[Stored data entries]
[Start of Attachment]
(** At a message, the framer waits for its bytes or takes its body. *)
Lemma try_frame_message buf rest m body s e l :
  message m body -> buf ++ rest = m ++ s -> find_header_end buf = Some (e, l) ->
  try_frame buf e l =
    (if len buf <? len m then (Ok None, buf) else (Ok (Some body), resync_if_needed (zdrop (len m) buf))).
Proof.
  intros Hm Hs He. destruct Hm as [header terminator body Hst Hend Hshort Htext Hlen Hsize].
  assert ((header ++ terminator ++ body) ++ s = (header ++ terminator) ++ body ++ s) as Ha by (by rewrite <- !app_assoc).
  rewrite Ha in Hs. pose proof (find_header_end_app buf rest e l He) as He'. rewrite Hs in He'.
  pose proof (find_header_end_app _ (body ++ s) _ _ Hend) as Hend'.
  rewrite Hend' in He'. injection He' as <- <-.
  pose proof (find_header_end_bytes _ _ _ He) as (H0 & Hfit & _ & _).
  assert (ztake (len header) buf = header) as Eh.
  { transitivity (ztake (len header) (buf ++ rest)).
    - unfold ztake, len in *. by rewrite take_app_le by lia.
    - rewrite Hs, <- app_assoc. apply ztake_app_len. }
  unfold try_frame. rewrite Eh, Htext, Hlen. simpl.
  destruct (Z.ltb_spec MAX_FRAME_SIZE (len body)); [lia|].
  assert (MAX_FRAME_SIZE = 16777216 /\ MAX_HEADER_BYTES = 4096) as [E1 E2] by done. rewrite E1, E2, len_app in *.
  pose proof (len_nonneg header). pose proof (len_nonneg terminator). pose proof (len_nonneg body).
  rewrite !checked_add_Some by (unfold usize_max; lia). rewrite !len_app, Z.add_assoc.
  destruct (Z.ltb_spec (len buf) (len header + len terminator + len body)) as [Hlt|Hle]; [done|].
  assert (zslice buf (len header + len terminator) (len header + len terminator + len body) = body) as ->; [|done].
  unfold zslice.
  transitivity (ztake (len body) (zdrop (len (header ++ terminator)) (buf ++ rest))).
  - rewrite len_app, zdrop_app_in by lia.
    replace (len header + len terminator + len body - (len header + len terminator)) with (len body) by lia.
    unfold ztake. rewrite take_app_le; [done|]. pose proof (len_zdrop buf (len header + len terminator)) as Hz.
    unfold len in *. lia.
  - rewrite Hs, zdrop_app_len. apply ztake_app_len.
Qed.

(** A complete header block is recognised as soon as it is in the buffer. *)
Lemma message_header_end buf rest m body s :
  message m body -> buf ++ rest = m ++ s -> find_header_end buf = None -> len buf <= MAX_HEADER_BYTES /\ len buf < len m.
Proof.
  intros Hm Hs He. destruct Hm as [header terminator body Hst Hend Hshort Htext Hlen Hsize].
  assert (len buf < len (header ++ terminator)) as Hlt.
  { apply Z.nle_gt. intros Hle. assert (exists x, buf = (header ++ terminator) ++ x) as [x ->].
    - exists (zdrop (len (header ++ terminator)) buf). rewrite <- (ztake_zdrop buf (len (header ++ terminator))) at 1.
      f_equal. transitivity (ztake (len (header ++ terminator)) (buf ++ rest)).
      + unfold ztake, len in *. by rewrite take_app_le by lia.
      + rewrite Hs, <- app_assoc, <- app_assoc, app_assoc. apply ztake_app_len.
    - by rewrite (find_header_end_app _ x _ _ Hend) in He. }
  rewrite !len_app in *. pose proof (len_nonneg body). lia.
Qed.

(** One step of the framer on a buffer that carries frames. *)
Lemma try_next_carries buf rest bodies :
  carries (buf ++ rest) bodies ->
  match try_next buf with
  | (Ok (Some body), buf') => exists bodies', bodies = body :: bodies' /\ carries (buf' ++ rest) bodies'
  | (Err _, buf') => carries (buf' ++ rest) bodies
  | (Ok None, buf') => carries (buf' ++ rest) bodies /\ (rest = [] -> bodies = [])
  end.
Proof.
  intros Hc%resync_carries. unfold try_next. set (b := resync_if_needed buf) in *. clearbody b.
  pose proof (find_header_start_spec b) as Hst. destruct (find_header_start b) as [start|] eqn:Est.
  - destruct Hst as [Hst Hj]. pose proof (sentinel_fits _ _ Hst) as [H0 Hl].
    assert (sentinel_at (b ++ rest) start) as Hst' by (apply sentinel_app; [lia|done]).
    assert (forall j, j < start -> ~ sentinel_at (b ++ rest) j) as Hj'.
    { intros j Hlt Ha. apply (Hj j Hlt). by apply (sentinel_app b rest j); [lia|]. }
    destruct (carries_first _ _ start Hc Hst' Hj') as (m & body & s & bodies' & -> & Ed & Hm & Hc').
    rewrite zdrop_app_in in Ed by lia.
    assert ((if 0 <? start then zdrop start b else b) = zdrop start b) as ->.
    { destruct (Z.ltb_spec 0 start); [done|]. by rewrite zdrop_0. }
    set (b2 := zdrop start b) in *. clearbody b2.
    assert (carries (b2 ++ rest) (body :: bodies')) as Hc2.
    { rewrite Ed. change (m ++ s) with ([] ++ m ++ s). apply carries_message; [apply sentinel_free_nil|done..]. }
    destruct (find_header_end b2) as [[e l]|] eqn:He.
    + rewrite (try_frame_message b2 rest m body s e l Hm Ed He). destruct (Z.ltb_spec (len b2) (len m)) as [Hlt|Hle].
      * split; [done|]. intros ->. rewrite app_nil_r in Ed. rewrite Ed, len_app in Hlt. pose proof (len_nonneg s). lia.
      * exists bodies'. split; [done|]. apply resync_carries. rewrite <- zdrop_app_in, Ed, zdrop_app_len; [done|].
        pose proof (len_nonneg m). lia.
    + destruct (message_header_end b2 rest m body s Hm Ed He) as [Hsh Hlt].
      destruct (Z.ltb_spec MAX_HEADER_BYTES (len b2)); [lia|]. split; [done|].
      intros ->. rewrite app_nil_r in Ed. rewrite Ed, len_app in Hlt. pose proof (len_nonneg s). lia.
  - destruct (find_header_end b) as [[e l]|] eqn:He.
    + pose proof (consume_carries b rest bodies e l Hst He Hc). by destruct (from_utf8 _).
    + split; [done|]. intros ->. rewrite app_nil_r in Hc. by eapply carries_none.
Qed.

(** ** Lemmas: the frames that are written *)

Lemma header_end_crlf h :
  Forall (fun c => c <> 13 /\ c <> 10) h -> find_header_end (h ++ HEADER_END_CRLF) = Some (len h, len HEADER_END_CRLF).
Proof.
  intros Hh. pose proof (len_nonneg h) as H0.
  assert (forall needle i, zget needle 0 = Some 13 \/ zget needle 0 = Some 10 ->
    marker_at needle (h ++ HEADER_END_CRLF) i -> len h <= i) as Hge.
  { intros needle i Hn Hm. apply Z.nlt_ge. intros Hlt.
    assert (0 < len needle) as Hl by (destruct Hn as [Hn%zget_Some_lt|Hn%zget_Some_lt]; lia).
    pose proof (marker_bytes _ _ _ 0 Hm ltac:(lia)) as E. rewrite Z.add_0_r, zget_app_l in E by done.
    assert (exists c, zget h i = Some c) as [c Hc] by (apply zget_lt_Some; destruct Hm; lia).
    assert (c <> 13 /\ c <> 10) as [? ?].
    { unfold zget in Hc. destruct (0 <=? i); [|done]. eapply Forall_lookup in Hh; [|exact Hc]. exact Hh. }
    rewrite Hc in E. destruct Hn as [Hn|Hn]; rewrite Hn in E; congruence. }
  assert (marker_at HEADER_END_CRLF (h ++ HEADER_END_CRLF) (len h)) as Hm.
  { split_and!; [lia|by rewrite len_app|]. apply bool_decide_eq_true. by rewrite zdrop_app_len. }
  unfold find_header_end.
  pose proof (find_subslice_spec HEADER_END_CRLF (h ++ HEADER_END_CRLF) ltac:(done)) as Mc.
  pose proof (find_subslice_spec HEADER_END_LF (h ++ HEADER_END_CRLF) ltac:(done)) as Ml.
  destruct (find_subslice _ HEADER_END_CRLF) as [c|]; [|by destruct (Mc (len h))].
  destruct Mc as [Mc Hc]. assert (c = len h) as ->.
  { pose proof (Hge HEADER_END_CRLF c (or_introl eq_refl) Mc). destruct (decide (c = len h)); [done|].
    destruct (Hc (len h)); [lia|done]. }
  simpl. destruct (find_subslice _ HEADER_END_LF) as [f|]; simpl; [|done].
  destruct Ml as [Ml _]. pose proof (Hge HEADER_END_LF f (or_intror eq_refl) Ml) as Hf.
  destruct (Z.leb_spec (len h) f); [done|lia].
Qed.

Definition plain (s : list Z) : Prop := Forall (fun c => c <> 13 /\ c <> 10) s.
Lemma split_inclusive_plain s : s <> [] -> plain s -> split_inclusive s = [s].
Proof.
  intros Hne Hs. induction Hs as [|x l [_ Hx] Hl IH]; [done|]. simpl. unfold LF.
  destruct (Z.eqb_spec x 10); [done|]. destruct l; [done|]. by rewrite IH.
Qed.
Lemma str_lines_plain s : s <> [] -> plain s -> str_lines s = [s].
Proof.
  intros Hne Hs. unfold str_lines. rewrite split_inclusive_plain by done. simpl. f_equal. unfold content.
  destruct s as [|x l] using rev_ind; [done|]. apply Forall_app in Hs as [_ Hx].
  rewrite strip_suffix_snoc_ne; [done|]. by inversion Hx as [|? ? [_ ?] _].
Qed.
Lemma trim_end_plain s : plain s -> trim_end_matches 13 s = s.
Proof.
  intros Hs. unfold trim_end_matches, drop_while_end. destruct s as [|x l] using rev_ind; [done|].
  apply Forall_app in Hs as [_ Hx]. rewrite reverse_app. simpl.
  assert (x <> 13) by (by inversion Hx as [|? ? [? _] _]). destruct (Z.eqb_spec x 13); [done|].
  by rewrite reverse_cons, reverse_involutive.
Qed.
[End of Attachment]
WHAT THE EXERCISE ASKS> Search the data above for the string "frames". Report every line where it is found.

REPLY TO THE EXERCISE>
(** One step of the framer on a buffer that carries frames. *)
(** ** Lemmas: the frames that are written *)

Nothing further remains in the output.